Look, I'd be the last person to suggest that clonazepam is a panacea, but in a person where a debilitating degree of anxiety caused by past trauma prevents any sort of successful treatment (either because it causes them to reject medication due to nocebo effects, or they refuse to see a doctor at all), its use at low doses (like 0.5 mg per day) can easily be justified, unless they had massive problems with abusing this drug in the past. If you're that worried about the risk of addiction, you might also look into lyrica (pregabalin), which is highly effective for generalized anxiety symptoms (less so for panic attacks, though), but has very little abuse potential when compared to benzodiazepines.atara
Bluelighter
no wait that didn't work,
have a different sedative,
oh crap there's a side effect,
so try this other sedative,
I wonder if you'll ever get out of bed?
"Historically, the predominant mental manifestations of akathisia have caused confusion. Haskoves,3 who originally described the syndrome in 1901, concluded that the disorder was of hysterical origin. Bing4 viewed akathisia as a “psychosis” characterized by a “morbid fear of sitting down,” but in another chapter he explained it as a way of overcoming the muscular rigidity of Parkinson's disease.
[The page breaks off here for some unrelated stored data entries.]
(* ===== verification/StateErrors.v ===== *)
(** * Errors and files of the state crate

    The error codes of [crates/state/src/error.rs], and the files the state crate keeps:
    what [record.rs] uses of [crates/platform/src/durable_file.rs].  A computation runs
    on a [World]: the two files of a redundant record, and the faults the platform will
    report, in order.  A publication that fails either left the old file in place or
    had already put the new one there; both are faults here.  A crash is covered by the
    same two cases, since files change nowhere else. *)

From S2P Require Import Prelude.

Open Scope Z_scope.

Inductive StateErrorCode :=
| InvalidInput
| UnsupportedVersion
| CapacityExceeded
| Integrity
| Unavailable
| Busy
| DiskCapacity
| RecoveryRequired
| InternalInvariant.
#[export] Instance StateErrorCode_eq_dec : EqDecision StateErrorCode.
Proof. solve_decision. Defined.

Inductive DurableFileError :=
| DurInvalidName
| DurUnsupportedLocation
| DurCollisionLimit
| DurTargetExists
| DurTargetMissing
| DurUnexpectedType
| DurInvalidState
| DurCapacityExceeded
| DurIntegrity
| DurRecoveryRequired
| DurUnavailable.

Definition map_durable_error (error : DurableFileError) : StateErrorCode :=
  match error with
  | DurCapacityExceeded | DurCollisionLimit => CapacityExceeded
  | DurIntegrity => Integrity
  | DurRecoveryRequired => RecoveryRequired
  | DurInvalidName | DurInvalidState => InternalInvariant
  | DurUnsupportedLocation | DurUnexpectedType => InvalidInput
  | DurTargetExists | DurTargetMissing | DurUnavailable => Unavailable
  end.

(** ** The world *)

(** [FaultAfter] strikes once the new file is in place. *)
Inductive Fault := NoFault | FaultBefore (e : DurableFileError) | FaultAfter (e : DurableFileError).

Record World := {
  slot_a : option (list Z);
  slot_b : option (list Z);
  faults : list Fault
}.

Definition slot_file (w : World) (second : bool) : option (list Z) := if second then slot_b w else slot_a w.

Definition set_slot (w : World) (second : bool) (bytes : list Z) : World :=
  if second then {| slot_a := slot_a w; slot_b := Some bytes; faults := faults w |}
  else {| slot_a := Some bytes; slot_b := slot_b w; faults := faults w |}.

(** The next fault, if any is left *)
Definition next_fault (w : World) : Fault * World :=
  match faults w with
  | [] => (NoFault, w)
  | f :: fs => (f, {| slot_a := slot_a w; slot_b := slot_b w; faults := fs |})
  end.

Definition same_files (w v : World) : Prop := slot_a w = slot_a v /\ slot_b w = slot_b v.

(** The files hold bytes. *)
Definition file_ok (file : option (list Z)) : Prop := match file with Some b => Forall byte_ok b | None => True end.
Definition world_ok (w : World) : Prop := file_ok (slot_a w) /\ file_ok (slot_b w).

(** ** Computations *)

Definition io (A : Type) : Type := World -> result A StateErrorCode * World.

Definition ireturn {A} (a : A) : io A := fun w => (Ok a, w).
Definition ifail {A} (e : StateErrorCode) : io A := fun w => (Err e, w).
Definition ibind {A B} (m : io A) (k : A -> io B) : io B :=
  fun w => match m w with (Ok a, w) => k a w | (Err e, w) => (Err e, w) end.
Definition lift {A} (r : result A StateErrorCode) : io A := fun w => (r, w).

Declare Scope io_scope.
Delimit Scope io_scope with io.
Open Scope io_scope.
Notation "'let*' x := m 'in' k" := (ibind m (fun x => k))
  (at level 10, x name, m at level 200, k at level 200) : io_scope.

(** ** Files *)

(** A fault of a read is not about the file: [CapacityExceeded] and [Integrity] report
    its length, which does not change while it is read. *)
Definition read_fault (e : DurableFileError) : DurableFileError :=
  match e with DurCapacityExceeded | DurIntegrity => DurUnavailable | _ => e end.

(** [DurableFileTarget::read_bounded] *)
Definition read_bounded (second : bool) (max_bytes : Z) (w : World) : result (option (list Z)) DurableFileError * World :=
  let '(fault, w) := next_fault w in
  (match fault with
   | FaultBefore e | FaultAfter e => Err (read_fault e)
   | NoFault =>
       match slot_file w second with
       | None => Ok None
       | Some bytes => if max_bytes <? Z.of_nat (length bytes) then Err DurCapacityExceeded else Ok (Some bytes)
       end
   end, w).

(** [create_staged], [write_chunk] and [seal]: no file of the record changes *)
Definition stage : io unit := fun w =>
  let '(fault, w) := next_fault w in
  match fault with
  | NoFault => (Ok tt, w)
  | FaultBefore e | FaultAfter e => (Err (map_durable_error e), w)
  end.

(** [publish_new] of a sealed file, or [replace_existing_redundant] *)
Definition publish (second : bool) (target_exists : bool) (bytes : list Z) : io unit := fun w =>
  let '(fault, w) := next_fault w in
  match slot_file w second, target_exists with
  | Some _, false => (Err (map_durable_error DurTargetExists), w)
  | None, true => (Err (map_durable_error DurTargetMissing), w)
  | _, _ =>
      match fault with
      | NoFault => (Ok tt, set_slot w second bytes)
      | FaultBefore e => (Err (map_durable_error e), w)
      | FaultAfter e => (Err (map_durable_error e), set_slot w second bytes)
      end
  end.

(** ** Lemmas *)

Lemma next_fault_files w : same_files (next_fault w).2 w.
Proof. unfold next_fault. by destruct (faults w). Qed.

Lemma same_files_slot w v second : same_files w v -> slot_file w second = slot_file v second.
Proof. intros [? ?]. by destruct second. Qed.

Lemma same_files_trans w v u : same_files w v -> same_files v u -> same_files w u.
Proof. unfold same_files. intros [? ?] [? ?]. split; congruence. Qed.

Lemma same_files_ok w v : same_files w v -> world_ok v -> world_ok w.
Proof. unfold world_ok. intros [-> ->]. done. Qed.

Lemma set_slot_ok w second bytes : world_ok w -> Forall byte_ok bytes -> world_ok (set_slot w second bytes).
Proof. intros [? ?] ?. by destruct second. Qed.

Lemma set_slot_same w second bytes : slot_file (set_slot w second bytes) second = Some bytes.
Proof. by destruct second. Qed.

Lemma set_slot_other w second bytes : slot_file (set_slot w second bytes) (negb second) = slot_file w (negb second).
Proof. by destruct second. Qed.

Lemma ibind_ok {A B} (m : io A) (k : A -> io B) w b w' :
  ibind m k w = (Ok b, w') -> exists a w1, m w = (Ok a, w1) /\ k a w1 = (Ok b, w').
Proof. unfold ibind. destruct (m w) as [[a|e] w1]; [eauto|done]. Qed.

(** A computation that leaves the files alone *)
Definition reads_only {A} (m : io A) : Prop := forall w, same_files (m w).2 w.

Lemma reads_only_bind {A B} (m : io A) (k : A -> io B) :
  reads_only m -> (forall a, reads_only (k a)) -> reads_only (ibind m k).
Proof.
  intros Hm Hk w. unfold ibind. pose proof (Hm w) as H. destruct (m w) as [[a|e] w1]; [|done].
  eapply same_files_trans; [apply Hk|done].
Qed.

Lemma reads_only_lift {A} (r : result A StateErrorCode) : reads_only (lift r).
Proof. done. Qed.

Lemma reads_only_return {A} (a : A) : reads_only (ireturn a).
Proof. done. Qed.

Lemma reads_only_fail {A} (e : StateErrorCode) : reads_only (ifail (A := A) e).
Proof. done. Qed.

Lemma stage_reads_only : reads_only stage.
Proof.
  intros w. unfold stage. pose proof (next_fault_files w). destruct (next_fault w) as [[|e|e] w1]; done.
Qed.

Create HintDb files.
#[export] Hint Resolve reads_only_bind reads_only_lift reads_only_return reads_only_fail stage_reads_only : files.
Oppenheim5 considered akathisia as a form of neurosis, “usually a form of phobia.”
The most important part of that paragraph: all of those authors described akathisia before the first antipsychotics were introduced. Akathisia is not only a side effect of drugs; it is a condition of the mind. Therefore, akathisia is also not a reliable sign of any effects of a drug!
Since you are not currently on antipsychotics sufficient to cause drug-induced akathisia, it is more rational to attempt to address psychogenic akathisia.
The most likely treatment is the following: drink a coffee in the morning and go for a long walk sometime during the day. Doxylamine, an anticholinergic available as a generic sleep-aid, may be used in the evening, at a level of about 25 mg and certainly not much higher. Seroquel is overkill unless there are other symptoms present.